# Work item
Repeat nothing but the lines below running from the one containing "walk_done cb st" to the one containing "(** What the". Keep both end lines.

# Material provided
Definition full_check_derive_ptr (st : St) (derived derivedfrom : Z)
    (derivedfrom_bounds : bounds) (t : U) : outcome (bool * Z * bounds * St) :=
  if noop_inlines then Ret (true, derived, derivedfrom_bounds, st)
  else if negb check_derive then Ret (true, derived, derivedfrom_bounds, st)
  else
    let '(ok, derived, st) :=
      primary_check_derive_ptr st derived derivedfrom derivedfrom_bounds in
    if ok then
      if libcrunch_bounds_invalid derivedfrom_bounds derivedfrom then Unreachable
      else if negb no_split_path && libcrunch_is_trap_ptr derivedfrom then Unreachable
      else Ret (true, derived, derivedfrom_bounds, st)
    else secondary_check_derive_ptr st derived derivedfrom derivedfrom_bounds t.

Definition check_deref (st : St) (ptr : Z) (ptr_bounds : bounds) : outcome (bool * St) :=
  let st := if keep_expensive_counts then count_ptr_deref st else st in
  if using_trap_ptrs then Ret (true, st)
  else
    let b := libcrunch_get_base ptr_bounds ptr in
    let sz := libcrunch_get_size ptr_bounds ptr in
    if (ptr -w b) <? sz then Ret (true, st)
    else
      let st := soft_deref_error_at st ptr ptr_bounds in
      if abort_on_oob_deref then Abort else Ret (false, st).

(** The markers that record a jump from the primary to the secondary path. *)
Definition primary_secondary_derive_transition (st : St) : outcome St :=
  if no_split_path then Abort else Ret (count_transition st).
Definition primary_secondary_deref_transition (st : St) : outcome St :=
  if no_split_path then Abort else Ret (count_transition st).
End checks.
(** Both halves of the copy, seen from a slot outside the destination. *)
Lemma entry_copy_other m dest src n a :
  one_range dest n -> dest mod 8 = 0 -> n mod 8 = 0 -> 0 < n -> slot a ->
  a < dest \/ dest + n <= a ->
  entry (memmove (memmove m (libcrunch_base_stored_loc dest) (libcrunch_base_stored_loc src) n)
           (libcrunch_size_stored_loc dest) (libcrunch_size_stored_loc src) (n / 2)) a
  = entry m a.
Proof.
  intros Hd Hdm Hnm Hn Ha Hout.
  pose proof (base_entry_outside dest n a Hd Hdm Hnm Hn Ha Hout).
  pose proof (size_entry_outside dest n a Hd Hdm Hnm Hn Ha Hout).
  pose proof (slot_one_range a Ha) as Har. destruct Ha as [_ Ham].
  pose proof (base_size_ranges a 8 dest n Har Hd Ham Hdm ltac:(lia) Hn Hnm).
  pose proof (base_size_ranges dest n a 8 Hd Har Hdm Ham Hn ltac:(lia) ltac:(done)).
  change (8 / 2) with 4 in *. unfold disjoint in *. unfold entry, load8, load4.
  rewrite !load_memmove_out; [done|lia..].
Qed.

Lemma entry_copy_in m dest src n k :
  one_range dest n -> one_range src n -> dest mod 8 = 0 -> src mod 8 = 0 -> n mod 8 = 0 ->
  0 <= k -> 8 * k + 8 <= n ->
  entry (memmove (memmove m (libcrunch_base_stored_loc dest) (libcrunch_base_stored_loc src) n)
           (libcrunch_size_stored_loc dest) (libcrunch_size_stored_loc src) (n / 2))
    (dest + 8 * k) = entry m (src + 8 * k).
Proof.
  intros Hd Hs Hdm Hsm Hnm Hk Hkn.
  pose proof (base_size_ranges dest n dest n Hd Hd Hdm Hdm ltac:(lia) ltac:(lia) Hnm).
  pose proof (base_size_ranges dest n src n Hd Hs Hdm Hsm ltac:(lia) ltac:(lia) Hnm).
  unfold disjoint in *. unfold entry, load8, load4.
  rewrite (base_stored_loc_offset dest n), (base_stored_loc_offset src n),
    (size_stored_loc_offset dest n), (size_stored_loc_offset src n) by (done || lia).
  rewrite load_memmove_out by lia. rewrite load_memmove_in by lia.
  rewrite load_memmove_in by mod_lia. rewrite load_memmove_out by mod_lia. done.
Qed.
(* ===== verification/ShadowMap.v ===== *)
(** * Laying out the shadow space

    [src/shadow.c]: the constructor that checks the existing mappings, maps the
    eight shadow regions and initialises the entries of the program's initial
    pointers, and the hook that steers later [mmap]s into the ranges the shadow
    space covers.  The walk over the mappings is liballocs' ([MapsWalker]); what
    the kernel answers is a parameter. *)
From S2P Require Import Prelude Config TrapPtr Bounds Derive Memory ShadowSpace BoundsStack.

(** The globals of the file. *)
Record map_state := MapState {
  bounds_bases_region_00 : Z;
  first_2a_free : Z;
  first_30_free : Z;
}.

Definition is_in_range (range_start range_lastbyte mapping_start mapping_lastbyte : Z) : bool :=
  (range_start <=? mapping_start) && (mapping_lastbyte <=? range_lastbyte).

(** An entry of [/proc/<pid>/maps]: first byte and the byte after the last.  The
    function is declared to return an [int] and falls off its end: its result is
    whatever is [left] where results are returned. *)
Definition check_maps_cb (left : Z) (st : map_state) (ent : Z * Z) : outcome (map_state * Z) :=
  let '(first, second) := ent in
  let last := second -w 1 in
  let st :=
    if is_in_range 0x2aaaaaaab000 0x2fffffffffff first last then
      if (first_2a_free st =? 0) || (first_2a_free st <? second) then
        MapState (bounds_bases_region_00 st) second (first_30_free st)
      else st
    else st in
  if is_in_range 0x000000000000 0x055555555554 first last
     || is_in_range 0x2aaaaaaab000 0x2fffffffffff first last
     || is_in_range 0x555555556000 0x565555556000 first last
     || is_in_range 0x7aaaaaaab000 0x7fffffffffff first last
  then Ret (st, left)
  else if is_in_range 0xffffffff80000000 0xffffffffffffffff first last then Ret (st, left)
  else if is_in_range 0x300000000000 0x4fffffffffff first last then Ret (st, left)
  else Abort.

(** liballocs' [for_each_maps_entry], which is not part of this program: it calls
    a function on one entry after the other, and stops when the function's
    result is not zero. *)
Class MapsWalker :=
  for_each_maps_entry : (map_state -> Z * Z -> outcome (map_state * Z)) -> map_state -> list (Z * Z) -> outcome map_state.
Class MapsWalkerLaws (M : MapsWalker) : Prop := {
  walk_done cb st : for_each_maps_entry cb st [] = Ret st;
  walk_entry cb st ent ents : for_each_maps_entry cb st (ent :: ents) =
    '(st, ret) ← cb st ent; if ret =? 0 then for_each_maps_entry cb st ents else Ret st;
}.

(** The regions [init_shadow_space] maps: start and end. *)
Definition bases_regions : list (Z * Z) :=
  [ (0x700000000000, 0x755555556000); (0x5aaaaaaab000, 0x600000000000);
    (0x255555556000, 0x265555556000); (0x0aaaaaaab000, 0x100000000000) ].
Definition sizes_region_00 : Z * Z := (0x080000000000, 0x0aaaaaaab000).
Definition sizes_regions : list (Z * Z) :=
  [ (0x1d5555556000, 0x22aaaaaab000); (0x32aa80000000, 0x332aaaaab000);
    (0x455555556000, 0x480000000000) ].

Section init.
Context `{M : MapsWalker}.
(** What the callback leaves as its result. *)
Variable left_over : map_state -> Z * Z -> Z.
(** [mmap] with [MAP_FIXED]: the address it returns for a start and a size. *)
Variable mmap_fixed : Z -> Z -> Z.
(** Where [mmap] puts the bounds stack. *)
Variable mmap_stack : Z.

Fixpoint map_regions (regions : list (Z * Z)) : outcome unit :=
  match regions with
  | [] => Ret tt
  | (s, e) :: regions =>
      if mmap_fixed s (e - s) =? s then map_regions regions else Abort
  end.

Definition BOUNDS_STACK_SIZE : Z := 65536.

(** [init_shadow_space] up to the call of [init_shadow_entries]: the maps
    entries [ents] it walks, whether the full libcrunch is loaded, whether
    [/dev/ones] could be opened, and the first word read back from it.  The
    result is the state and the bounds stack pointer. *)
Definition init_shadow_space (st : map_state) (ents : list (Z * Z))
    (libcrunch_is_loaded dev_ones_open : bool) (first_size : Z) : outcome (map_state * Z) :=
  let sp := mmap_stack in
  let sp := sp +w (BOUNDS_STACK_SIZE - 8) in
  st ← for_each_maps_entry (fun st ent => check_maps_cb (left_over st ent) st ent) st ents;
  let st := if first_2a_free st =? 0
            then MapState (bounds_bases_region_00 st) 0x2aaaaaaab000 (first_30_free st) else st in
  let st := if first_30_free st =? 0
            then MapState (bounds_bases_region_00 st) (first_2a_free st) 0x332aaaaab000 else st in
  _ ← map_regions bases_regions;
  let st := MapState 0x700000000000 (first_2a_free st) (first_30_free st) in
  _ ← map_regions [sizes_region_00];
  if negb libcrunch_is_loaded && dev_ones_open && negb (first_size =? 0xffffffff) then Abort
  else
    _ ← map_regions sizes_regions;
    Ret (st, sp).
End init.

(** The state of the file's globals when the constructor starts. *)
Definition initial_map_state : map_state := MapState 0 0 0x332aaaaab000.

(** The arguments of an [mmap] the hook may change. *)
Record mmap_args := MmapArgs { p_addr : Z; p_length : Z; p_flags : Z }.
Definition MAP_FIXED : Z := 0x10.

Section nudge.
(** The hook of liballocs that runs first, its limit on the size of a user
    allocation, and its page index (absent when the weak symbol is null). *)
Variable real_nudge_mmap : mmap_args -> mmap_args.
Variable BIGGEST_SANE_USER_ALLOC : Z.
Variable pageindex : option (Z -> Z).
Variable LOG_PAGE_SIZE : Z.

Definition wrap_nudge_mmap (st : map_state) (args : mmap_args) : outcome (map_state * mmap_args) :=
  let args := real_nudge_mmap args in
  if bounds_bases_region_00 st =? 0 then Ret (st, args)
  else
    '(st, args) ←
      (if negb (p_addr args =? 0) && negb (Z.land (p_flags args) MAP_FIXED =? 0) then
         if is_in_range 0x2aaaaaaab000 0x2fffffffffff (p_addr args)
              (p_addr args +w p_length args -w 1) then
           let limit := p_addr args +w p_length args in
           if (first_2a_free st =? 0) || (first_2a_free st <? limit)
           then Ret (MapState (bounds_bases_region_00 st) limit (first_30_free st), args)
           else Ret (st, args)
         else Ret (st, args)
       else if BIGGEST_SANE_USER_ALLOC <? p_length args then
         Ret (MapState (bounds_bases_region_00 st) (first_2a_free st)
                (first_30_free st +w p_length args),
              MmapArgs (first_30_free st) (p_length args) (p_flags args))
       else if first_2a_free st =? 0 then Abort
       else if p_addr args =? 0 then
         Ret (MapState (bounds_bases_region_00 st) (first_2a_free st +w p_length args)
                (first_30_free st),
              MmapArgs (first_2a_free st) (p_length args) (p_flags args))
       else Ret (st, args));
    match pageindex with
    | Some pageindex =>
        if pageindex (shr64 (p_addr args) LOG_PAGE_SIZE) =? 0 then Ret (st, args) else Abort
    | None => Ret (st, args)
    end.
End nudge.
(** How the result of an out-of-line check is counted: it is 1, and the check
    counts as passed or as failed, in an allocation function or not.  It goes
    uncounted if the query does not succeed ([known]), and otherwise only with
    the excuse [ex]. *)
Definition counted st (known : bool) (ex : runtime -> Prop) (r : outcome (Z * runtime)) : Prop :=
  forall ret st', r = Ret (ret, st') ->
    ret = 1 /\
    if known then counters st' = tally Passed (counters st) \/
                  counters st' = tally Failed (counters st) \/
                  counters st' = tally FailedInAlloc (counters st) \/
                  (counters st' = counters st /\ ex st')
    else counters st' = counters st.

(** The shape the checks share: a computation that keeps the counters, and then
    a verdict. *)
Lemma counted_passed st st1 ex : counters st1 = counters st -> counted st true ex (Ret (1, inc succeeded st1)).
Proof.
  intros Hc ret st' [= <- <-]. split; [done|]. left.
  change (tally Passed (counters st1) = tally Passed (counters st)). by rewrite Hc.
Qed.

Lemma counted_failure st st1 ex site k f t a :
  counters st1 = counters st ->
  counted st true ex (st ← count_failure st1 site k f t a; Ret (1, st)).
Proof.
  intros Hc ret st'. destruct (count_failure st1 site k f t a) as [st2| |] eqn:Hf; [|done..].
  intros [= <- <-]. split; [done|]. right. rewrite <- Hc. apply count_failure_counters in Hf. tauto.
Qed.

# Result for this task
  walk_done cb st : for_each_maps_entry cb st [] = Ret st;
  walk_entry cb st ent ents : for_each_maps_entry cb st (ent :: ents) =
    '(st, ret) ← cb st ent; if ret =? 0 then for_each_maps_entry cb st ents else Ret st;
}.

(** The regions [init_shadow_space] maps: start and end. *)
Definition bases_regions : list (Z * Z) :=
  [ (0x700000000000, 0x755555556000); (0x5aaaaaaab000, 0x600000000000);
    (0x255555556000, 0x265555556000); (0x0aaaaaaab000, 0x100000000000) ].
Definition sizes_region_00 : Z * Z := (0x080000000000, 0x0aaaaaaab000).
Definition sizes_regions : list (Z * Z) :=
  [ (0x1d5555556000, 0x22aaaaaab000); (0x32aa80000000, 0x332aaaaab000);
    (0x455555556000, 0x480000000000) ].

Section init.
Context `{M : MapsWalker}.
(** What the callback leaves as its result. *)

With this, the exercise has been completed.